IJM Chennai's work is different than that of the office where I've been. Ours and one other IJM India office focus on commercial sexual exploitation; the other two work against bonded labor. I was glad to spend time learning from IJM staff in a bonded labor office. Everything about their work is approached differently than ours. Community mobilization, for instance, is an entirely different animal because most people don't consider bonded labor to be wrong. (While promoting meaningful action may present challenges, convincing locals that eight- and nine-year old girls shouldn't be sexually exploited generally isn't a hard sale.)
While in Chennai I got to meet Pranitha, the woman who spoke on behalf of IJM at the The Third Lausanne Congress on World Evangelization in Cape Town, South Africa last year. I can't do justice to explaining IJM Chennai's work. Pranitha does in the following video.

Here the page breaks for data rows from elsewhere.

(** [parseInt(((low + high) / 2).toString(), 10)]: the decimal string of the
    half sum is cut at the point, which truncates towards zero.  This is the
    value of the expression when [low] and [high] are below [2 ^ 52] in
    size: the sum is then below [2 ^ 53] and exact, and so is its half, which
    is printed in positional notation.  Beyond that the sum of the source is
    rounded, and from [1e21] on the string is in exponent notation, of which
    [parseInt] reads the leading digit only. *)
Definition parseInt_half (low high : value) : value :=
  arith (fun x y => Z.quot (x + y) 2) low high.

(** ** The conditional repeater, [whilst.ts] *)

Module Whilst.
Section whilst.
Context {State : Type}.
(** [test] is called without arguments by every caller of the repository
    ([next] receives no extra arguments), so it only reads the state. *)
Variable test : State -> bool.
Variable iterator : (value -> State -> option State) -> State -> option State.
Variable callback : value -> State -> option State.

(** [next] calls [iterator(next)], and a synchronous iterator calls [next]
    before it returns: the nesting is unbounded, so the recursion is on
    [fuel], the number of nested iterator calls still allowed.  [None]
    means the fuel ran out. *)
Fixpoint next (fuel : nat) (err : value) (s : State) : option State :=
  if truthy err then callback err s
  else if test s then
    match fuel with
    | O => None
    | S fuel' => iterator (next fuel') s
    end
  else callback VNull s.

Definition whilst (fuel : nat) (s : State) : option State :=
  if test s then iterator (next fuel) s
  else callback VNull s.
End whilst.
End Whilst.

(** ** The task sequencer, [series.ts] *)

Module Series.

(** The variables [results], [current] and [isSync] that the closures
    [done], [end] and [each] of one [series] call share. *)
Record SeriesSt : Type := mkSeriesSt {
  results : list value;
  current : nat;
  isSync : bool
}.

Section series.
Context {State : Type}.
(** Where the state keeps the variables of this [series] call. *)
Variable getSt : State -> SeriesSt.
Variable setSt : SeriesSt -> State -> State.
Variable tasks : list ((value -> value -> State -> option State) -> State -> option State).
Variable cb : option (value -> list value -> State -> option State).
(** [setTimeout(end, 0)], where [end] closes over [err]. *)
Variable setTimeout_end : value -> State -> option State.

Definition end_ (err : value) (s : State) : option State :=
  match cb with
  | Some f => f err (results (getSt s)) s
  | None => Some s
  end.

Definition done (err : value) (s : State) : option State :=
  if isSync (getSt s) then setTimeout_end err s else end_ err s.

(** The body of [each]; [n] bounds the tasks that can still be started.
    [None] is kept for a task that runs out of fuel: [each] below gives [n]
    the number of tasks that are left, and [tasks[current]] exists when
    [current < tasks.length]. *)
Fixpoint each_n (n : nat) (err result : value) (s : State) : option State :=
  let st := getSt s in
  let st1 := mkSeriesSt (results st ++ [result]) (S (current st)) (isSync st) in
  let s1 := setSt st1 s in
  if (length tasks <=? current st1)%nat || truthy err then done err s1
  else
    match n, tasks !! current st1 with
    | S n', Some task => task (each_n n') s1
    | _, _ => None
    end.

(** [each]: after this call at most [tasks.length - (current + 1)] tasks
    start. *)
Definition each (err result : value) (s : State) : option State :=
  each_n (length tasks - S (current (getSt s))) err result s.

Definition series (s : State) : option State :=
  let s0 := setSt (mkSeriesSt [] 0 true) s in
  s' ← match tasks with
       | task0 :: _ => task0 each s0
       | [] => done VNull s0
       end;
  let st := getSt s' in
  Some (setSt (mkSeriesSt (results st) (current st) false) s').
End series.
End Series.

(** ** A host for the sequencer

    The sequencer is run on steps that report a fixed error and result,
    either before they return or from a job the host fires later.  The host
    records what happens in a trace. *)

Module SeriesHost.
Import Series.

Record Step : Type := mkStep {
  async : bool;
  err : value;
  result : value
}.

Inductive Ev : Type :=
| Started (i : nat)
| Reported (i : nat) (e : value)
| Terminal (e : value) (rs : list value).

Inductive Job : Type :=
| Completion (i : nat)
| Timer (e : value).

Record Host : Type := mkHost {
  st : SeriesSt;
  trace : list Ev;
  pending : list Job
}.

Definition setSt (x : SeriesSt) (h : Host) : Host := mkHost x (trace h) (pending h).
Definition log (e : Ev) (h : Host) : Host := mkHost (st h) (trace h ++ [e]) (pending h).
Definition push (j : Job) (h : Host) : Host := mkHost (st h) (trace h) (pending h ++ [j]).

(** Step [i]: reports at once, or leaves the report to the host. *)
Definition task (i : nat) (p : Step) (callback : value -> value -> Host -> option Host)
    (h : Host) : option Host :=
  let h := log (Started i) h in
  if async p then Some (push (Completion i) h)
  else callback (err p) (result p) (log (Reported i (err p)) h).

Definition cb : option (value -> list value -> Host -> option Host) :=
  Some (fun e rs h => Some (log (Terminal e rs) h)).

Definition setTimeout_end (e : value) (h : Host) : option Host := Some (push (Timer e) h).

Section run.
Variable steps : list Step.

Definition tasks := imap task steps.

(** [series(tasks, cb)] called by the host on an empty trace. *)
Definition start : option Host :=
  series st setSt tasks cb setTimeout_end (mkHost (mkSeriesSt [] 0 true) [] []).

Definition fire (j : Job) (h : Host) : option Host :=
  match j with
  | Completion i =>
      p ← steps !! i;
      each st setSt tasks cb setTimeout_end (err p) (result p) (log (Reported i (err p)) h)
  | Timer e => end_ st cb e h
  end.

(** One turn of the host: the oldest job runs. *)
Definition tick (h : Host) : option Host :=
  match pending h with
  | [] => Some h
  | j :: js => fire j (mkHost (st h) (trace h) js)
  end.

Fixpoint ticks (n : nat) (h : Host) : option Host :=
  match n with
  | O => Some h
  | S n' => h' ← tick h; ticks n' h'
  end.

(** The call and then [n] turns of the host. *)
Definition run (n : nat) : option Host := h ← start; ticks n h.
End run.

(** The steps [ps], numbered from [i], start and report one after the
    other. *)
Fixpoint in_order (i : nat) (ps : list Step) : list Ev :=
  match ps with
  | [] => []
  | p :: ps' => Started i :: Reported i (err p) :: in_order (S i) ps'
  end.

Definition is_terminal (e : Ev) : bool :=
  match e with Terminal _ _ => true | _ => false end.

End SeriesHost.

Module SeriesSpec.
Import Series SeriesHost.

(** [series] clears [isSync] before it returns. *)
Definition unsync (h : Host) : Host :=
  setSt (mkSeriesSt (results (st h)) (current (st h)) false) h.

(** The trace the sequencer owes once step [j - 1] has reported [e] with
    the results [rs] so far and the steps [rest] are left. *)
Fixpoint owed (j : nat) (rs : list value) (e : value) (rest : list Step) : list Ev :=
  match rest with
  | [] => [Terminal e rs]
  | q :: rest' =>
      if truthy e then [Terminal e rs]
      else Started j :: Reported j (err q)
             :: owed (S j) (rs ++ [result q]) (err q) rest'
  end.

(** No terminal callback among the events. *)
Definition quiet (evs : list Ev) : Prop := Forall (fun e => is_terminal e = false) evs.

End SeriesSpec.

Module SeriesTurns.
Import Series SeriesHost.

(** The asynchronous steps among [ps]. *)
Fixpoint asyncs (ps : list Step) : nat :=
  match ps with
  | [] => 0
  | q :: ps' => ((if async q then 1 else 0) + asyncs ps')%nat
  end.

(** The turns of the host a sequence takes after the call: one for every
    asynchronous step that runs, or the one of the timer when there is
    none. *)
Definition turns (ps : list Step) : nat := Nat.max 1 (asyncs ps).

(** The turns left once the step before [rest] has reported [e]. *)
Fixpoint turns_left (e : value) (rest : list Step) : nat :=
  match rest with
  | [] => 0
  | q :: rest' =>
      if truthy e then 0
      else ((if async q then 1 else 0) + turns_left (err q) rest')%nat
  end.

(** What the host holds between two turns when the sequence has [n] steps:
    nothing, the timer, or the completion of the one step under way. *)
Definition one_job (n : nat) (h : Host) : Prop :=
  pending h = []
  \/ (exists e, pending h = [Timer e] /\ isSync (st h) = true)
  \/ (exists j, pending h = [Completion j] /\ j = current (st h) /\ (j < n)%nat).

End SeriesTurns.

(** ** The fit engine, [Textfit.tsx] *)

Module Textfit.
Import Series.

Inductive Mode : Type := single | multi.

Global Instance Mode_eq_dec : EqDecision Mode.
Proof. solve_decision. Defined.

(** The props [process] reads.  [onReady] is the host's: its calls are
    recorded as [OnReady] events. *)
Record Props : Type := mkProps {
  min : value;
  max : value;
  mode : Mode;
  forceSingleModeWidth : bool
}.

(** The callbacks [process] hands to [setState]. *)
Inductive Kont : Type :=
| KPrimary     (* step 1: the callback of [setState({ fontSize: mid }, ...)] *)
| KSecondary   (* step 2: the callback of [setState({ fontSize: mid }, ...)] *)
| KLimits      (* step 3: [() => stepCallback(null)] *)
| KReady.      (* [() => onReady?.(mid!)] *)

Global Instance Kont_eq_dec : EqDecision Kont.
Proof. solve_decision. Defined.

Inductive Update : Type :=
| FontSize (v : value)
| Ready (b : bool).

(** What the host holds for later: a state update with the callback of the
    run that asked for it, or the timer of [series]. *)
Inductive Job : Type :=
| SetState (u : Update) (k : option (nat * Kont))
| Timeout (p : nat) (e : value).

(** The variables of one [process] call that its closures share. *)
Record Locals : Type := mkLocals {
  pid : nat;
  props : Props;
  originalWidth : value;
  originalHeight : value;
  low : value;
  high : value;
  mid : value;
  seriesSt : SeriesSt
}.

(** The component: [this.pid] (0 stands for the initial empty string and
    [uniqueId] counts from 1), the counter behind lodash's [uniqueId],
    [this.state], the host's queue and the closures of the runs. *)
Record World : Type := mkWorld {
  this_pid : nat;
  idCounter : nat;
  fontSize : value;
  ready : bool;
  queue : list Job;
  closures : gmap nat Locals
}.

Inductive Event : Type :=
| Warn (msg : string)
| PrimaryTested (p : nat)
| SecondaryTested (p : nat)
| OnReady (p : nat) (size : value).

Global Instance Event_eq_dec : EqDecision Event.
Proof. solve_decision. Defined.

(** A run at work: the component, the variables of the run and what the
    run has emitted since the host called it. *)
Record Ctx : Type := mkCtx {
  world : World;
  env : Locals;
  out : list Event
}.

Definition set_low (v : value) (c : Ctx) : Ctx :=
  let l := env c in
  mkCtx (world c)
    (mkLocals (pid l) (props l) (originalWidth l) (originalHeight l) v (high l) (mid l) (seriesSt l))
    (out c).

Definition set_high (v : value) (c : Ctx) : Ctx :=
  let l := env c in
  mkCtx (world c)
    (mkLocals (pid l) (props l) (originalWidth l) (originalHeight l) (low l) v (mid l) (seriesSt l))
    (out c).

Definition set_mid (v : value) (c : Ctx) : Ctx :=
  let l := env c in
  mkCtx (world c)
    (mkLocals (pid l) (props l) (originalWidth l) (originalHeight l) (low l) (high l) v (seriesSt l))
    (out c).

Definition getSt (c : Ctx) : SeriesSt := seriesSt (env c).

Definition setSt (x : SeriesSt) (c : Ctx) : Ctx :=
  let l := env c in
  mkCtx (world c)
    (mkLocals (pid l) (props l) (originalWidth l) (originalHeight l) (low l) (high l) (mid l) x)
    (out c).

Definition emit (e : Event) (c : Ctx) : Ctx :=
  mkCtx (world c) (env c) (out c ++ [e]).

Definition enqueue (j : Job) (w : World) : World :=
  mkWorld (this_pid w) (idCounter w) (fontSize w) (ready w) (queue w ++ [j]) (closures w).

(** [this.setState(update, callback)]: the host applies the update and calls
    the callback later, after the code that called [setState] has returned.
    The host of the model always defers in this way, as React does when it
    batches updates.  A host that commits inside the call of [setState] and
    runs the callback before [setState] returns (a legacy React root does so
    for a call made outside a batch) is outside the model. *)
Definition setState (u : Update) (k : option Kont) (c : Ctx) : Ctx :=
  mkCtx (enqueue (SetState u (pair (pid (env c)) <$> k)) (world c)) (env c) (out c).

Definition setTimeout_end (e : value) (c : Ctx) : option Ctx :=
  Some (mkCtx (enqueue (Timeout (pid (env c)) e) (world c)) (env c) (out c)).

(** [uniqueId()] *)
Definition uniqueId (w : World) : nat * World :=
  let id := S (idCounter w) in
  (id, mkWorld (this_pid w) id (fontSize w) (ready w) (queue w) (closures w)).

Definition set_this_pid (p : nat) (w : World) : World :=
  mkWorld p (idCounter w) (fontSize w) (ready w) (queue w) (closures w).

Definition apply_update (u : Update) (w : World) : World :=
  match u with
  | FontSize v => mkWorld (this_pid w) (idCounter w) v (ready w) (queue w) (closures w)
  | Ready b => mkWorld (this_pid w) (idCounter w) (fontSize w) b (queue w) (closures w)
  end.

While gathered, the congress produced the Cape Town Confession of Faith. I love the ten points of Part I (each of which is expounded upon in the full document):
1. We love because God first loved us
2. We love the living God
3. We love God the Father
4. We love God the Son
5. We love God the Holy Spirit
6. We love God's Word
7. We love God's world
8. We love the gospel of God
9. We love the people of God
10. We love the mission of God
Part I closes with these words:
"God commands us to reflect his own character through compassionate care for the needy, and to demonstrate the values and the power of the kingdom of God in striving for justice and peace and in caring for God’s creation.